Assignment: In the entries below, find every line holding the string "call" and collect it.

Stored data:
========================================

(** X10.  A call of [get_spotify_data] reads and writes one key only, the
    identifier behind [spotify:]; every other entry of the cache is as
    before.  It sends the upstream one request or none, never more. *)
Theorem fetch_frame (unicode_decimal : N -> bool) (cfg : config)
    (upstream : http_request -> http_outcome) (now : Z) (id : str)
    (cache : cache_t) :
  (forall k, k <> py "spotify:" ++ id ->
     (get_spotify_data unicode_decimal cfg upstream now id cache).1.2 !! k
     = cache !! k)
  /\ ((get_spotify_data unicode_decimal cfg upstream now id cache).2 = []
      \/ (get_spotify_data unicode_decimal cfg upstream now id cache).2
         = [oembed_request cfg id]).
Proof.
  destruct (get_spotify_data_cases unicode_decimal cfg upstream now id cache)
    as [(d & e & _ & _ & E) | [_ [E | (r & st & data & _ & _ & _ & E)]]];
    rewrite E; cbn [fst snd]; (split; [|auto]); intros k Hk.
  - reflexivity.
  - apply lookup_delete_ne, spotify_key_ne, Hk.
  - apply lookup_insert_ne, spotify_key_ne, Hk.
Qed.

(** X11.  An entry that has expired is never served: the call goes
    upstream, and either returns nothing and leaves the key absent, or
    returns the record built from the new answer and stores it with the
    expiry [now + CACHE_DURATION]. *)
Theorem expired_entry_not_served (unicode_decimal : N -> bool) (cfg : config)
    (upstream : http_request -> http_outcome) (now : Z) (id : str)
    (cache : cache_t) (d : track_data) (e : Z) :
  cache !! (py "spotify:" ++ id) = Some (d, e) -> e <= now ->
  get_spotify_data unicode_decimal cfg upstream now id cache
  = (None, delete (py "spotify:" ++ id) cache, [oembed_request cfg id])
  \/ exists r status_code data,
       upstream (oembed_request cfg id) = HttpResponse status_code (Some data)
       /\ build_result unicode_decimal cfg id data = Some r
       /\ get_spotify_data unicode_decimal cfg upstream now id cache
          = (Some r,
             <[py "spotify:" ++ id := (r, now + CACHE_DURATION cfg)]> cache,
             [oembed_request cfg id]).
Proof.
  intros Hc He.
  destruct (get_spotify_data_cases unicode_decimal cfg upstream now id cache)
    as [(d' & e' & Hc' & Hlt & _) | [_ [E | (r & st & data & Hu & _ & Hb & E)]]].
  - rewrite Hc in Hc'. injection Hc' as <- <-. lia.
  - left. exact E.
  - right. exists r, st, data. auto.
Qed.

========================================

Finished exercise:
(** X10.  A call of [get_spotify_data] reads and writes one key only, the
(** X11.  An entry that has expired is never served: the call goes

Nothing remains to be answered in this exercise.